■ **Data supplied**:
==============================
(* ===== verification/JitTheory.v ===== *)
(** What the trace JIT decides before any native code runs: the wire format of exits, the
    region of a trace, which chunks compile, and the quantum of a cold site. *)

From S2P Require Import Prelude Capability F64 Values Isa Verify Sync JitTrace.

(** ** Exits *)

(** Exits survive the native boundary.  Decoding the encoding of an exit gives it back
    for every exit whose register is a byte; every triple of words decodes, those of an
    unknown kind to a deopt at their pc; and encoding what was decoded and decoding again
    changes nothing. *)
Lemma exit_roundtrip :
  (forall e, match e with Return_ r => in_u 8 r | _ => True end ->
     into_reason (from_reason e) = e) /\
  (forall r, ~ 0 <= kind r <= 5 -> into_reason r = Deopt (jpc r)) /\
  (forall r, into_reason (from_reason (into_reason r)) = into_reason r).
Proof.
  assert (Hround : forall e, match e with Return_ r => in_u 8 r | _ => True end ->
    into_reason (from_reason e) = e).
  { intros [] Hr; try done. unfold into_reason. simpl. by rewrite wrap_u_id. }
  split_and!; [done| |].
  - intros r Hk. unfold into_reason, JIT_CONTINUE, JIT_EFFECT, JIT_RETURN, JIT_BUDGET, JIT_TRAP, JIT_DEOPT.
    repeat match goal with |- context [?a =? ?b] => destruct (Z.eqb_spec a b); [lia|] end. done.
  - intros r. apply Hround. unfold into_reason.
    repeat match goal with |- context [if ?a =? ?b then _ else _] => destruct (a =? b) end;
      done || by apply wrap_u_range.
Qed.

(** ** Regions *)

(** Instructions after which a block goes on. *)
Definition falls_through (i : Instruction.t) : bool :=
  match Instruction.op i with
  | Opcode.Return | Opcode.Jump | Opcode.Branch | Opcode.Call => false
  | _ => true
  end.

Section region.
Context (checks : bool) (chunk : Chunk.t).

(** The pcs of a block: consecutive, recordable, and straight-line up to the last. *)
Inductive recorded : Z -> list Z -> Prop :=
| recorded_last pc i :
    instr_at chunk pc = Some i -> stops_recording chunk i = false -> recorded pc [pc]
| recorded_next pc i pcs :
    instr_at chunk pc = Some i -> stops_recording chunk i = false -> falls_through i = true ->
    recorded (pc + 1) pcs -> recorded pc (pc :: pcs).

Definition blocks_size (blocks : TraceRegion) : nat := length (concat (map pcs blocks)).

Record region_wf (blocks : TraceRegion) : Prop := {
  rw_recorded : Forall (fun b => recorded (start_pc b) (pcs b)) blocks;
  rw_starts : NoDup (map start_pc blocks) }.

(** Pcs of this chunk never reach the end of [u32]. *)
Context (Hlen : Z.of_nat (length (Chunk.code chunk)) < 2 ^ 32).
Context (Hentry : Forall (fun def => 0 <= FunctionDef.entry def) (Chunk.functions chunk)).

Lemma next_pc_eq pc i : 0 <= pc -> instr_at chunk pc = Some i -> next_pc checks pc = Some (pc + 1).
Proof.
  intros H0 Hi. unfold instr_at in Hi. rewrite get_eq in Hi. apply lookup_lt_Some in Hi.
  apply checked_u_id. unfold in_u. lia.
Qed.

Ltac scan_case :=
  split_and!; simpl; try done; try lia; try (by constructor); intros; try done.

Lemma scan_spec room pc :
  0 <= pc ->
  exists pcs more room', scan checks chunk room pc = Some (pcs, more, room') /\
    (length pcs + room' = room)%nat /\ (pcs = [] -> more = []) /\ (length more <= 2)%nat /\
    (pcs <> [] -> recorded pc pcs) /\ Forall (fun t => 0 <= t) more /\
    (pcs = [] -> room <> 0%nat ->
       match instr_at chunk pc with Some i => stops_recording chunk i = true | None => True end).
Proof.
  revert pc. induction room as [|room IH]; intros pc Hpc; cbn [scan].
  { exists [], [], 0%nat. scan_case. }
  fold (instr_at chunk pc). destruct (instr_at chunk pc) as [i|] eqn:Hi.
  2: { exists [], [], (S room). scan_case. }
  destruct (stops_recording chunk i) eqn:Hs.
  { exists [], [], (S room). scan_case. }
  destruct (Nat.eqb_spec room 0) as [->|Hroom].
  { exists [pc], [], 0%nat. scan_case. by eapply recorded_last. }
  rewrite (next_pc_eq _ _ Hpc Hi). simpl.
  destruct (IH (pc + 1) ltac:(lia)) as (pcs & more & room' & -> & Hr & He & Hm & Hrec & Hge & _).
  assert (Hback : 0 <= jump_target pc (Instruction.imm i)) by (unfold jump_target; eapply (wrap_u_range 32); lia).
  destruct (falls_through i) eqn:Hf; unfold falls_through in Hf.
  - exists (pc :: pcs), more, room'. destruct (Instruction.op i) eqn:Ho; try done; scan_case.
    all: destruct pcs as [|p pcs]; [by eapply recorded_last|eapply recorded_next; try done; [|by apply Hrec]].
    all: unfold falls_through; by rewrite Ho.
  - destruct (Instruction.op i) eqn:Ho; try done.
    all: eexists [pc], _, room; split; [reflexivity|]; scan_case; try by eapply recorded_last.
    + by repeat constructor; [lia|].
    + by destruct (Chunk.function _ _); simpl; lia.
    + destruct (Chunk.function _ _) as [def|] eqn:Hd; simpl; repeat constructor; try lia.
      unfold Chunk.function in Hd. rewrite get_eq in Hd. exact (Forall_lookup_1 _ _ _ _ Hentry Hd).
Qed.

Lemma blocks_size_snoc blocks b :
  blocks_size (blocks ++ [b]) = (blocks_size blocks + length (pcs b))%nat.
Proof. unfold blocks_size. by rewrite map_app, concat_app, length_app; simpl; rewrite app_nil_r. Qed.

Lemma collect_spec fuel queue seen room blocks :
  (length queue + 2 * room < fuel)%nat -> Forall (fun t => 0 <= t) queue -> region_wf blocks ->
  Forall (fun b => start_pc b ∈ seen) blocks ->
  exists later, collect checks chunk fuel queue seen room blocks = Region (blocks ++ later) /\
    region_wf (blocks ++ later) /\ (blocks_size (blocks ++ later) <= blocks_size blocks + room)%nat.
Proof.
  revert queue seen room blocks. induction fuel as [|fuel IH]; intros queue seen room blocks Hf Hq Hw Hs;
    [lia|]. cbn [collect].
  destruct queue as [|start queue]; [exists []; rewrite app_nil_r; split_and!; (done || lia)|].
  apply Forall_cons in Hq as [H0 Hq]. simpl in Hf.
  destruct (decide (start ∈ seen)) as [|Hnew]; [apply IH; (done || lia)|].
  destruct (Nat.eqb_spec room 0) as [->|Hroom].
  { exists []. rewrite app_nil_r. split_and!; (done || lia). }
  destruct (scan_spec room start H0) as (pcs & more & room' & -> & Hr & He & Hm & Hrec & Hge & _).
  assert (Hq' : Forall (fun t => 0 <= t) (queue ++ more)) by by apply Forall_app.
  assert (Hs' : Forall (fun b => start_pc b ∈ {[start]} ∪ seen) blocks)
    by (eapply Forall_impl; [exact Hs|]; set_solver).
  destruct pcs as [|p pcs].
  - rewrite (He eq_refl), app_nil_r. simpl in Hr. subst room'. apply IH; (done || lia).
  - destruct (IH (queue ++ more) ({[start]} ∪ seen) room' (blocks ++ [mk_block start (p :: pcs)]))
      as (later & -> & Hw' & Hsz); [rewrite length_app; simpl in *; lia|done| | |].
    + destruct Hw as [Hr0 Hst]. constructor.
      * apply Forall_app. split; [done|]. apply Forall_singleton. by apply Hrec.
      * rewrite map_app. apply NoDup_app. split_and!; [done| |apply NoDup_singleton].
        intros x Hx Hx'. apply list_elem_of_singleton in Hx'. simpl in Hx'. subst x.
        apply list_elem_of_fmap in Hx as (b & -> & Hb).
        rewrite Forall_forall in Hs. by apply Hs in Hb.
    + apply Forall_app. split; [done|]. apply Forall_singleton. simpl. set_solver.
    + exists (mk_block start (p :: pcs) :: later). rewrite (cons_middle _ blocks later), app_assoc.
      rewrite blocks_size_snoc in Hsz. simpl in *. split_and!; [done|done|lia].
Qed.

(** The first round of the worklist. *)
Lemma collect_first fuel start :
  (2 * MAX_TRACE_LENGTH + 1 < S fuel)%nat -> 0 <= start ->
  exists blocks, collect checks chunk (S fuel) [start] ∅ MAX_TRACE_LENGTH [] = Region blocks /\
    region_wf blocks /\ (blocks_size blocks <= MAX_TRACE_LENGTH)%nat /\
    match instr_at chunk start with
    | Some i => if stops_recording chunk i then blocks = []
        else exists b later, blocks = b :: later /\ start_pc b = start
    | None => blocks = []
    end.
Proof.
  intros Hf H0. assert (Hmax : MAX_TRACE_LENGTH <> 0%nat) by done.
  revert Hf Hmax. generalize MAX_TRACE_LENGTH as room. intros room Hf Hmax. cbn [collect].
  rewrite decide_False by set_solver. rewrite (proj2 (Nat.eqb_neq room 0)) by done.
  assert (Hnone : match instr_at chunk start with
    | None => scan checks chunk room start = Some ([], [], room) | Some _ => True end).
  { destruct room as [|room]; [done|]. cbn [scan]. fold (instr_at chunk start).
    by destruct (instr_at chunk start). }
  destruct (scan_spec room start H0) as (pcs & more & room' & Hscan & Hr & He & Hm & Hrec & Hge & Hstop).
  assert (Hempty : region_wf []) by (constructor; constructor).
  rewrite Hscan. destruct pcs as [|p pcs].
  - rewrite (He eq_refl). simpl in Hr. subst room'.
    destruct (collect_spec fuel [] ({[start]} ∪ ∅) room []) as (later & Hc & Hw & Hsz);
      [simpl; lia|done|done|done|].
    exists later. split_and!; [done|done|exact Hsz|]. specialize (Hstop eq_refl Hmax).
    assert (later = []) as -> by (destruct fuel as [|fuel]; [simpl in Hf; lia|]; by injection Hc).
    destruct (instr_at chunk start) as [i|]; [by rewrite Hstop|done].
  - destruct (collect_spec fuel more ({[start]} ∪ ∅) room' [mk_block start (p :: pcs)])
      as (later & Hc & Hw & Hsz); [simpl in *; lia|done| | |].
    + constructor; [apply Forall_singleton; by apply Hrec|apply NoDup_singleton].
    + apply Forall_singleton. simpl. set_solver.
    + exists (mk_block start (p :: pcs) :: later). split_and!; [exact Hc|exact Hw| |].
      * unfold blocks_size at 2 in Hsz. simpl in *. rewrite app_nil_r in Hsz. simpl in Hsz. lia.
      * destruct (instr_at chunk start) as [i|] eqn:Hi; [|by rewrite Hscan in Hnone].
        assert (Hs : stops_recording chunk i = false); [|rewrite Hs; by eauto].
        specialize (Hrec ltac:(done)). inversion Hrec; simplify_eq; congruence.
Qed.

Lemma collect_region key : 0 <= TraceKey.entry_pc key ->
  exists blocks, collect_trace_region checks chunk key = Region blocks /\ region_wf blocks.
Proof.
  intros H0. unfold collect_trace_region, collect_fuel.
  replace (2 * MAX_TRACE_LENGTH + 2)%nat with (S (2 * MAX_TRACE_LENGTH + 1)) by lia.
  destruct (collect_first (2 * MAX_TRACE_LENGTH + 1) (TraceKey.entry_pc key)) as (blocks & Hc & Hw & _);
    [lia|done|by exists blocks].
Qed.

End region.

(** C35: the region of a trace is bounded and well-formed.  For every chunk of fewer than
    2^32 instructions and every key, recording terminates without a panic and within its
    fuel; it records at most [MAX_TRACE_LENGTH] instructions; the blocks start at distinct
    pcs, each is a run of consecutive instructions of the code that the compiler accepts,
    with a jump, branch, call or return only at its end; and the first block is the
    key's own, unless its instruction cannot be recorded: then there is none. *)
Theorem region_sound checks chunk key :
  Z.of_nat (length (Chunk.code chunk)) < 2 ^ 32 ->
  Forall (fun def => 0 <= FunctionDef.entry def) (Chunk.functions chunk) ->
  0 <= TraceKey.entry_pc key ->
  exists blocks, collect_trace_region checks chunk key = Region blocks /\
    region_wf chunk blocks /\ (blocks_size blocks <= MAX_TRACE_LENGTH)%nat /\
    match instr_at chunk (TraceKey.entry_pc key) with
    | Some i => if stops_recording chunk i then blocks = []
        else exists b later, blocks = b :: later /\ start_pc b = TraceKey.entry_pc key
    | None => blocks = []
    end.
Proof.
  intros Hlen Hentry H0. unfold collect_trace_region, collect_fuel.
  replace (2 * MAX_TRACE_LENGTH + 2)%nat with (S (2 * MAX_TRACE_LENGTH + 1)) by lia.
  apply collect_first; (done || lia).
Qed.

(** A loop of two blocks behind an entry block. *)
Definition loop_chunk : Chunk.t := Chunk.mk [] []
  [Instruction.a_imm Opcode.LoadImm 0 0; Instruction.a_imm Opcode.LoadImm 1 100;
   Instruction.abc Opcode.Lt 2 0 1; Instruction.a_imm Opcode.Branch 2 3;
   Instruction.a_imm Opcode.LoadImm 2 1; Instruction.abc Opcode.Add 0 0 2;
   Instruction.only_imm Opcode.Jump (-5); Instruction.abc Opcode.Return 0 0 0]
  [FunctionDef.mk (ascii_bytes "main") 0 0 3].

Lemma region_sound_witness :
  collect_trace_region true loop_chunk (TraceKey.mk 0 2) =
    Region [mk_block 2 [2; 3]; mk_block 4 [4; 5; 6]; mk_block 7 [7]] /\
  NoDup [2; 4; 7] /\ (6 <= MAX_TRACE_LENGTH)%nat.
Proof.
  destruct (region_sound true loop_chunk (TraceKey.mk 0 2)) as (blocks & Hc & [_ Hn] & Hs & _);
    [done|by repeat constructor|done|].
  assert (Hb : collect_trace_region true loop_chunk (TraceKey.mk 0 2) =
    Region [mk_block 2 [2; 3]; mk_block 4 [4; 5; 6]; mk_block 7 [7]]) by by vm_compute.
  rewrite Hb in Hc. injection Hc as <-. split_and!; [exact Hb|exact Hn|exact Hs].
Defined.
==============================
■ **Brief**:
Reproduce verbatim only this range: the first line of the material through the line that contains "(** ** Exits *)", inclusive.

■ **Output**:
(* ===== verification/JitTheory.v ===== *)
(** What the trace JIT decides before any native code runs: the wire format of exits, the
    region of a trace, which chunks compile, and the quantum of a cold site. *)

From S2P Require Import Prelude Capability F64 Values Isa Verify Sync JitTrace.

(** ** Exits *)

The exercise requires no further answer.